Task details
Below are entries. Copy exactly the lines running from the line that holds "else parsed)" to the line that holds "start !! k = Some t", with both ends included.

(Collected data)
····················

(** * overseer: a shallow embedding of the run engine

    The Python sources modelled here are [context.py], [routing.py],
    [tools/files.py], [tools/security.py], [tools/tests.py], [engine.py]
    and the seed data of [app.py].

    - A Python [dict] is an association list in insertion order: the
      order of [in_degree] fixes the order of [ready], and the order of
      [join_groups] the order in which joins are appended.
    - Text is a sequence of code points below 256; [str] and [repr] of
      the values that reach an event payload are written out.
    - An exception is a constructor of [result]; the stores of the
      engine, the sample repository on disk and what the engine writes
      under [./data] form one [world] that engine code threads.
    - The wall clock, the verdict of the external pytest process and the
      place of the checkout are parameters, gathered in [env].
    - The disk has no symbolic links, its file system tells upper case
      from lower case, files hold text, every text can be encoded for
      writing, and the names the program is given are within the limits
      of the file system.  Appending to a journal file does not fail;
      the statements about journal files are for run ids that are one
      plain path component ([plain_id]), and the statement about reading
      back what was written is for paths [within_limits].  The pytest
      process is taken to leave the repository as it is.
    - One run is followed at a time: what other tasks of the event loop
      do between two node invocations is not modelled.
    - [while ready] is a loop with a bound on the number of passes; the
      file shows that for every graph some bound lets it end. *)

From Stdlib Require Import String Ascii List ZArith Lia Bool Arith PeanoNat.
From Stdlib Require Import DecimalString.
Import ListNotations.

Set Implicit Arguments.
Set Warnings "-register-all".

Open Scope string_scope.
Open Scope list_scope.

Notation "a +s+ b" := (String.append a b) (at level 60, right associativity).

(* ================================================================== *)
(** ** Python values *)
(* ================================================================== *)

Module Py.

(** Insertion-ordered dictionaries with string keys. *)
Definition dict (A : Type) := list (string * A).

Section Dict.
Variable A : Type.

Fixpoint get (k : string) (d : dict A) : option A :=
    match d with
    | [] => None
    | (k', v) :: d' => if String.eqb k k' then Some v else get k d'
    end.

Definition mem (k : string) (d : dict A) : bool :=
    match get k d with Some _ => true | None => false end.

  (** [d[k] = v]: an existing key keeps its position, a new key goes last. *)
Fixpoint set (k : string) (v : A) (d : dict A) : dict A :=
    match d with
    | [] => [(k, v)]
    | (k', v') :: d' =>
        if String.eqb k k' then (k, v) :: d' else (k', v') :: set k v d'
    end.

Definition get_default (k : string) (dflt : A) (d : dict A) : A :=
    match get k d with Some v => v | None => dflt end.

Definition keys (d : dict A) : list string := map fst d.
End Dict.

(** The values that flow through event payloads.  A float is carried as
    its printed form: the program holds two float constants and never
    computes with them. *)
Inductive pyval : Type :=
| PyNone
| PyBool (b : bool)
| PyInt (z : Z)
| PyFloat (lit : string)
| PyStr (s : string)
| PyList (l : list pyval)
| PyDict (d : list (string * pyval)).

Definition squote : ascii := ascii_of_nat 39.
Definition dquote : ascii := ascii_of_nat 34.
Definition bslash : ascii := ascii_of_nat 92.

····················

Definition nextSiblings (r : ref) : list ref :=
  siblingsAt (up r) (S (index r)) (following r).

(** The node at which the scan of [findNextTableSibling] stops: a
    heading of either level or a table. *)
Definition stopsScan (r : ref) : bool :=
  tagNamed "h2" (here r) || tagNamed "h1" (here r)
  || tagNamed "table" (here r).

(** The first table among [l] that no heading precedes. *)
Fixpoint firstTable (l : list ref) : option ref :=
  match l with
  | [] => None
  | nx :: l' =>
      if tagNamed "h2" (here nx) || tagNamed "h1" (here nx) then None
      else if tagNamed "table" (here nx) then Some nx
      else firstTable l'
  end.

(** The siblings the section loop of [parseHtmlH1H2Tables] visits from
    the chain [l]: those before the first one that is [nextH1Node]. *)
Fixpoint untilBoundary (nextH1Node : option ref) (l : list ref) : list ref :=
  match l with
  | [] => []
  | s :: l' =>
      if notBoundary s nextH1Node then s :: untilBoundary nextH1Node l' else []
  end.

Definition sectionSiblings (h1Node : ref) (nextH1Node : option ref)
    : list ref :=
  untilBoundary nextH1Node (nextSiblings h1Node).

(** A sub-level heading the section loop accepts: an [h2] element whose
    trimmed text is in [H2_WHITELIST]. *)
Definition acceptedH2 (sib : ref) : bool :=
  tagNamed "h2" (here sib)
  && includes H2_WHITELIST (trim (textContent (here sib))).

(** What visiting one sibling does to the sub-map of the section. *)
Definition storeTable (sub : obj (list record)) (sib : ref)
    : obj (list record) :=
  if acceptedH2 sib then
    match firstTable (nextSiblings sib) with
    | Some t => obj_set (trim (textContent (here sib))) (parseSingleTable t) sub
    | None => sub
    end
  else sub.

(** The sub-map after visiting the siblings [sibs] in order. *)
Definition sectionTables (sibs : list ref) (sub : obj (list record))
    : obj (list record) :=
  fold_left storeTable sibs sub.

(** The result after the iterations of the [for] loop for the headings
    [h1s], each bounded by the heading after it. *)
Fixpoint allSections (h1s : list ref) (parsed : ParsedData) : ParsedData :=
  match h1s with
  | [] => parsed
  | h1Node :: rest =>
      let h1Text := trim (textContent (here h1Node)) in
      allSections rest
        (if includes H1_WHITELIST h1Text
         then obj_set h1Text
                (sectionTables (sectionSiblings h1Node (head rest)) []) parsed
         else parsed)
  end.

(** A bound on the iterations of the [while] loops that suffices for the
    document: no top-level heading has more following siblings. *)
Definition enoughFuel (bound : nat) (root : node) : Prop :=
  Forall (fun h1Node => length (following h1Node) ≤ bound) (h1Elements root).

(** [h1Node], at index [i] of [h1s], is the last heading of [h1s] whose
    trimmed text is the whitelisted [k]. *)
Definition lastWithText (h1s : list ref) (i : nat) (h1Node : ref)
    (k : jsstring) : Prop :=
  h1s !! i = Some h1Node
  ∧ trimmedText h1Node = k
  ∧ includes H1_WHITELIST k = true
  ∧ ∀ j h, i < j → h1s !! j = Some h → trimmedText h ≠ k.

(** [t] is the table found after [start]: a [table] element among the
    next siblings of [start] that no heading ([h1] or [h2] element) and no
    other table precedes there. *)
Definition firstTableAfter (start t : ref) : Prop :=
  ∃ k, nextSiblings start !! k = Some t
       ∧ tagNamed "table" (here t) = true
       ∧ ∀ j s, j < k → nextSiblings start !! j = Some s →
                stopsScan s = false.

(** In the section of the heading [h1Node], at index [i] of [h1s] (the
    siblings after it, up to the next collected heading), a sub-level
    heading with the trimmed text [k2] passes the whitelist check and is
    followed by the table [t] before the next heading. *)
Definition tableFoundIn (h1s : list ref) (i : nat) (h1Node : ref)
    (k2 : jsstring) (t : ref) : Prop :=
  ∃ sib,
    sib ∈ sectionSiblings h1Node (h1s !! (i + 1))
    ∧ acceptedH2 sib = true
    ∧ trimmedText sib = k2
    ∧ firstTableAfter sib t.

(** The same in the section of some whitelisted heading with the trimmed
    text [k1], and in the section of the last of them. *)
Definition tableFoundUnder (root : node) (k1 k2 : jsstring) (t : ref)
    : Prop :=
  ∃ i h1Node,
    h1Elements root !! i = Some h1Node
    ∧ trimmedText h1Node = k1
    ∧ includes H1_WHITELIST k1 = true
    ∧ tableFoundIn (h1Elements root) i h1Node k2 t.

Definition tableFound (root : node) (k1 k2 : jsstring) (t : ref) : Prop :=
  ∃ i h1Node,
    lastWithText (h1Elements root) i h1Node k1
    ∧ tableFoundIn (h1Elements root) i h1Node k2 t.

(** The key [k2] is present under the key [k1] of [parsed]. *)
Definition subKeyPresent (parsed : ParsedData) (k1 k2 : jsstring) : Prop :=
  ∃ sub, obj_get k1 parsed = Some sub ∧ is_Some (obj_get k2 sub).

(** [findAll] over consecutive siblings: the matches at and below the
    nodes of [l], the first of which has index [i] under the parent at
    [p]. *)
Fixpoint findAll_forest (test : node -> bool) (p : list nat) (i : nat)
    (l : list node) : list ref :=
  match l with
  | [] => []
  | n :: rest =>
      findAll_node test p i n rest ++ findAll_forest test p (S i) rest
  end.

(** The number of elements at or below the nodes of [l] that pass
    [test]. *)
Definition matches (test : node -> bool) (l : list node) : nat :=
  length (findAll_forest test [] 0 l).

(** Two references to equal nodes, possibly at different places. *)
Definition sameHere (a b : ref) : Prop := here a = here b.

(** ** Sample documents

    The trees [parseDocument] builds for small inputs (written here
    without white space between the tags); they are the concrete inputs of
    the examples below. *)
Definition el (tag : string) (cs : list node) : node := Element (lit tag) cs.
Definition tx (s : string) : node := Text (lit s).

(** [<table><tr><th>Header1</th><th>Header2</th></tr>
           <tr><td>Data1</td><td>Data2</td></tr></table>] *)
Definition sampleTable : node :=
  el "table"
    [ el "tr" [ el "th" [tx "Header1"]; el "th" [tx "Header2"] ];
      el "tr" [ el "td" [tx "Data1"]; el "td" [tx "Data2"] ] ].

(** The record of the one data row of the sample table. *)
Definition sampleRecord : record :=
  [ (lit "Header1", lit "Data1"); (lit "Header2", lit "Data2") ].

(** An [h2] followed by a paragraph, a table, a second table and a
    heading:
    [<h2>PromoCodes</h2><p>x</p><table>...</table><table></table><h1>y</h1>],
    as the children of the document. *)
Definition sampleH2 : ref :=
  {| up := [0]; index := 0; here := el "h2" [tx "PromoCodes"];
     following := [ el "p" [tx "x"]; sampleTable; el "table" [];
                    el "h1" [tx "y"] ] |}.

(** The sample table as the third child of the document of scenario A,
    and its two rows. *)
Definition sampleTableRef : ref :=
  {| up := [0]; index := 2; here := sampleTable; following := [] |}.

····················

Answer for this exercise
         else parsed)
  end.

(** A bound on the iterations of the [while] loops that suffices for the
    document: no top-level heading has more following siblings. *)
Definition enoughFuel (bound : nat) (root : node) : Prop :=
  Forall (fun h1Node => length (following h1Node) ≤ bound) (h1Elements root).

(** [h1Node], at index [i] of [h1s], is the last heading of [h1s] whose
    trimmed text is the whitelisted [k]. *)
Definition lastWithText (h1s : list ref) (i : nat) (h1Node : ref)
    (k : jsstring) : Prop :=
  h1s !! i = Some h1Node
  ∧ trimmedText h1Node = k
  ∧ includes H1_WHITELIST k = true
  ∧ ∀ j h, i < j → h1s !! j = Some h → trimmedText h ≠ k.

(** [t] is the table found after [start]: a [table] element among the
    next siblings of [start] that no heading ([h1] or [h2] element) and no
    other table precedes there. *)
Definition firstTableAfter (start t : ref) : Prop :=
  ∃ k, nextSiblings start !! k = Some t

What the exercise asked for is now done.